Please login to follow topic

andreas.kren
- Post Options:
- Link
  Copy
Posted 28 July 2018, 5:23 pm EST

I found the sample that shows how to (rudimentary) use the C1TextSearchManager class. I want to find a certain text within a given pdf and then copy for example the next 10 bytes (for example an “order number”) to use it for other tasks,

Is this possible?
Ruchir.Agarwal
- Post Options:
- Link
  Copy
Posted 30 July 2018, 7:27 am EST
Hi Andreas,

C1TextSearchManager has a property named NearText which as its name says, shows the text in neighborhood of the searched text. We can trim this NearText to remove all characters till the end of searched text and then store this in a global variable for any further usage.
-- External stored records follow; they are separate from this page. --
(** * Guitar tuner: pitch estimation and tuning comparison

    A shallow embedding of [tuning_app.py]: [detect_pitch], [get_note_match],
    [create_tuning_meter], and the controls and the recording loop of [main].

    Numbers.  The program computes on binary64 floats.  Here a float is one
    of the IEEE special values (both infinities, NaN) or a finite value, and
    a finite value is a real number.  Two effects of the finite range are
    kept, because they change what is returned and not only its last digit:
    a quotient too small for the format rounds to zero, and an integer too
    large for the format cannot be converted.  Other rounding is not
    modelled, and neither is the sign of zero; the properties below say for
    which inputs they hold.  Comparisons with NaN are false, as in Python.

    Library code.  The transform of [scipy.fftpack.fft] and the magnitude of
    [np.abs] are computed in floating point, and which bin comes out largest
    can depend on their rounding.  [detect_pitch] therefore takes the two
    routines as a parameter; what is assumed of them is stated in
    [library_ok], and the exact transform is one instance.

    Failures.  A Python exception that leaves a function is an [Err] result
    carrying the exception's class. *)

From Stdlib Require Import Reals Lra Lia String ZArith Bool List.
Import ListNotations.
Open Scope R_scope.

(** ** Results and exceptions *)

Inductive exception : Type :=
| KeyError (key : string)
| ValueError
| ZeroDivisionError
| OverflowError.

Inductive result (A : Type) : Type :=
| Ok (a : A)
| Err (e : exception).
Arguments Ok {A} a.
Arguments Err {A} e.

Definition bind {A B : Type} (r : result A) (k : A -> result B) : result B :=
  match r with
  | Ok a => k a
  | Err e => Err e
  end.

Notation "x <- r ;; k" := (bind r (fun x => k))
  (at level 61, r at next level, right associativity).

(** ** Floats *)

Inductive float : Type :=
| Fin (x : R)
| PInf
| NInf
| NaN.

Definition Rltb (x y : R) : bool := if Rlt_dec x y then true else false.
Definition Rleb (x y : R) : bool := if Rle_dec x y then true else false.

(** [a < b] and [a <= b] on floats. *)
Definition flt (a b : float) : bool :=
  match a, b with
  | NaN, _ | _, NaN => false
  | Fin x, Fin y => Rltb x y
  | NInf, (Fin _ | PInf) => true
  | Fin _, PInf => true
  | _, _ => false
  end.

Definition fle (a b : float) : bool :=
  match a, b with
  | NaN, _ | _, NaN => false
  | Fin x, Fin y => Rleb x y
  | NInf, _ => true
  | _, PInf => true
  | _, _ => false
  end.

(** [abs(a)]. *)
Definition fabs (a : float) : float :=
  match a with
  | Fin x => Fin (Rabs x)
  | PInf | NInf => PInf
  | NaN => NaN
  end.

(** *** The ends of the binary64 range *)

(** The smallest positive float, [2^-1074] (about 4.9e-324). *)
Definition min_subnormal : R := / 2 ^ 1074.

(** Half of it, [2^-1075]: a quotient of at most this magnitude rounds to
    zero (exactly half is a tie, and zero is the even neighbour). *)
Definition underflow_limit : R := min_subnormal / 2.

(** The smallest positive float of full precision, [2^-1022]
    (about 2.2e-308). *)
Definition min_normal : R := / 2 ^ 1022.

(** The least magnitude of a Python int that [float()] refuses: halfway
    between the largest float and [2^1024], which rounds up to [2^1024]. *)
Definition float_int_limit : Z := 2 ^ 1024 - 2 ^ 970.

(** A bound on sample rates under which every step of [detect_pitch] stays
    inside the range of the format. *)
Definition max_rate : Z := 2 ^ 1023.

(** [a / y] for a finite, non-zero divisor [y]: the quotient rounds to zero
    when it is too small, and is kept as it is otherwise. *)
Definition fdiv_fin (a : float) (y : R) : float :=
  match a with
  | Fin x =>
      let q := x / y in
      if Rleb (Rabs q) underflow_limit then Fin 0 else Fin q
  | PInf => if Rltb 0 y then PInf else NInf
  | NInf => if Rltb 0 y then NInf else PInf
  | NaN => NaN
  end.

(** [k * a] for a finite, positive factor [k]. *)
Definition fmul_pos (k : R) (a : float) : float :=
  match a with
  | Fin x => Fin (k * x)
  | other => other
  end.

(** The base-2 logarithm of a positive real. *)
Definition log2 (x : R) : R := ln x / ln 2.

(** [np.log2]: minus infinity at zero and NaN below it, each with a
    [RuntimeWarning] only; no exception is raised. *)
Definition np_log2 (a : float) : float :=
  match a with
  | Fin x => if Rltb 0 x then Fin (log2 x)
             else if Rltb x 0 then NaN else NInf
  | PInf => PInf
  | NInf | NaN => NaN
  end.

(** Python's built-in [min(a, b)] and [max(a, b)]: the first argument is kept
    unless the second is strictly smaller (resp. larger). *)
Definition py_min (a b : float) : float := if flt b a then b else a.
Definition py_max (a b : float) : float := if flt a b then b else a.

(** [float(n)] for a Python int [n], as done by [a / n] with a float [a]. *)
Definition float_of_int (n : Z) : result R :=
  if (float_int_limit <=? Z.abs n)%Z then Err OverflowError else Ok (IZR n).

(** Python's float division [a / b]. *)
Definition py_div (a b : R) : result R :=
  if Req_dec_T b 0 then Err ZeroDivisionError else Ok (a / b).

(** Python's [a / n] for a float [a] and an int [n]. *)
Definition py_div_int (a : R) (n : Z) : result R :=
  b <- float_of_int n ;; py_div a b.

(** ** The note table *)

(** The dict [NOTES] of [get_note_match], in its insertion order. *)
Definition NOTES : list (string * R) :=
  [ ("E2"%string, 82.41);
    ("A2"%string, 110.00);
    ("D3"%string, 146.83);
    ("G3"%string, 196.00);
    ("B3"%string, 246.94);
    ("E4"%string, 329.63) ].

Fixpoint dict_get (d : list (string * R)) (key : string) : option R :=
  match d with
  | [] => None
  | (k, v) :: rest => if String.eqb k key then Some v else dict_get rest key
  end.

(** [d[key]]: a missing key raises [KeyError]. *)
Definition dict_index (d : list (string * R)) (key : string) : result R :=
  match dict_get d key with
  | Some v => Ok v
  | None => Err (KeyError key)
  end.

(** ** [get_note_match] *)

Definition get_note_match (frequency : float) (target_note : string)
  : result (R * float) :=
  target_freq <- dict_index NOTES target_note ;;
  let cents_off := fmul_pos 1200 (np_log2 (fdiv_fin frequency target_freq)) in
  Ok (target_freq, cents_off).

(** ** [create_tuning_meter] *)

(** What the figure shows of its argument: the x position of the needle,
    drawn between the axis limits [-50] and [50]. *)
Record figure : Type := mkFigure {
  needle : float;
  xlim : R * R
}.

Definition create_tuning_meter (cents : float) : figure :=
  let cents := py_max (py_min cents (Fin 50)) (Fin (-50)) in
  {| needle := cents; xlim := (-50, 50) |}.

(** ** The status selection of [main] *)

(** The three branches of the [if]/[elif]/[else] on [abs(cents)]:
    [PERFECT] is "Perfect!" (green), [CLOSE] is "Close!" (orange) and
    [OFF] is "Keep adjusting!" (red). *)
Inductive quality_band : Type := PERFECT | CLOSE | OFF.

Definition status_of (cents : float) : quality_band :=
  if fle (fabs cents) (Fin 5) then PERFECT
  else if fle (fabs cents) (Fin 15) then CLOSE
  else OFF.

(** ** Arrays and the spectrum *)

Definition C : Type := (R * R)%type.

Definition Cadd (a b : C) : C := (fst a + fst b, snd a + snd b).

(** The magnitude of a complex number. *)
Definition Cabs (a : C) : R := sqrt (fst a * fst a + snd a * snd a).

(** [np.arange(start, stop, step)] on integers, for a positive step. *)
Definition arange (start stop step : Z) : list Z :=
  map (fun i => (start + step * Z.of_nat i)%Z)
      (seq 0 (Z.to_nat ((stop - start + step - 1) / step))).

(** [np.hanning(M)]. *)
Definition hanning (M : nat) : list R :=
  match M with
  | O => []
  | S O => [1]
  | _ =>
      let n := arange (1 - Z.of_nat M) (Z.of_nat M) 2 in
      map (fun n => 0.5 + 0.5 * cos (PI * IZR n / IZR (Z.of_nat M - 1))) n
  end.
string newText = ""; int index = -1; if (_textSearchManager.FoundPositions.Count > 0) { index = _textSearchManager.FoundPositions[0].NearText.IndexOf(searchText, StringComparison.OrdinalIgnoreCase); } if (index != -1) { newText = _textSearchManager.FoundPositions[0].NearText.Remove(0, index + tbFindText.Text.Length); } else { // "from" not found }

Hopefully this would help you meet your requirement.

Thanks,

Ruchir
andreas.kren
- Post Options:
- Link
  Copy
Posted 1 August 2018, 5:09 pm EST

Thank you very much. Will try it.
andreas.kren
- Post Options:
- Link
  Copy
Posted 2 August 2018, 7:00 am EST - Updated 4 October 2022, 2:22 am EST

And how can I control how long “neartext” is?

See:

Search for “Auftragsnummer”

I get “Auftragsnummer: WRW” → see screenshot, but I need the “whole” ordernumber

(WRW/21043 … )

860×537 37.6 KB
Ruchir.Agarwal
- Post Options:
- Link
  Copy
Posted 3 August 2018, 3:03 am EST

Hi,

Thank you for the screen-shots.

With the current version it is not possible to specify the length of NearText. However, I have forwarded this request to the concerned team for consideration [ID:336892] and it might be added in future builds, if they find it feasible.

Thanks & regards,

Ruchir
andreas.kren
- Post Options:
- Link
  Copy
Posted 3 August 2018, 5:33 am EST

Is there another way to “treat” the pdf as a “text only” string as it can be seen in the arobat reader? So that I can search for a certain text on my own and do the necessary string operations on my own? In the acrobat reader I can save the pdf as “text file”. with this text file I could do what I want. (Search for string “Auftragsnummer” and copy the following text)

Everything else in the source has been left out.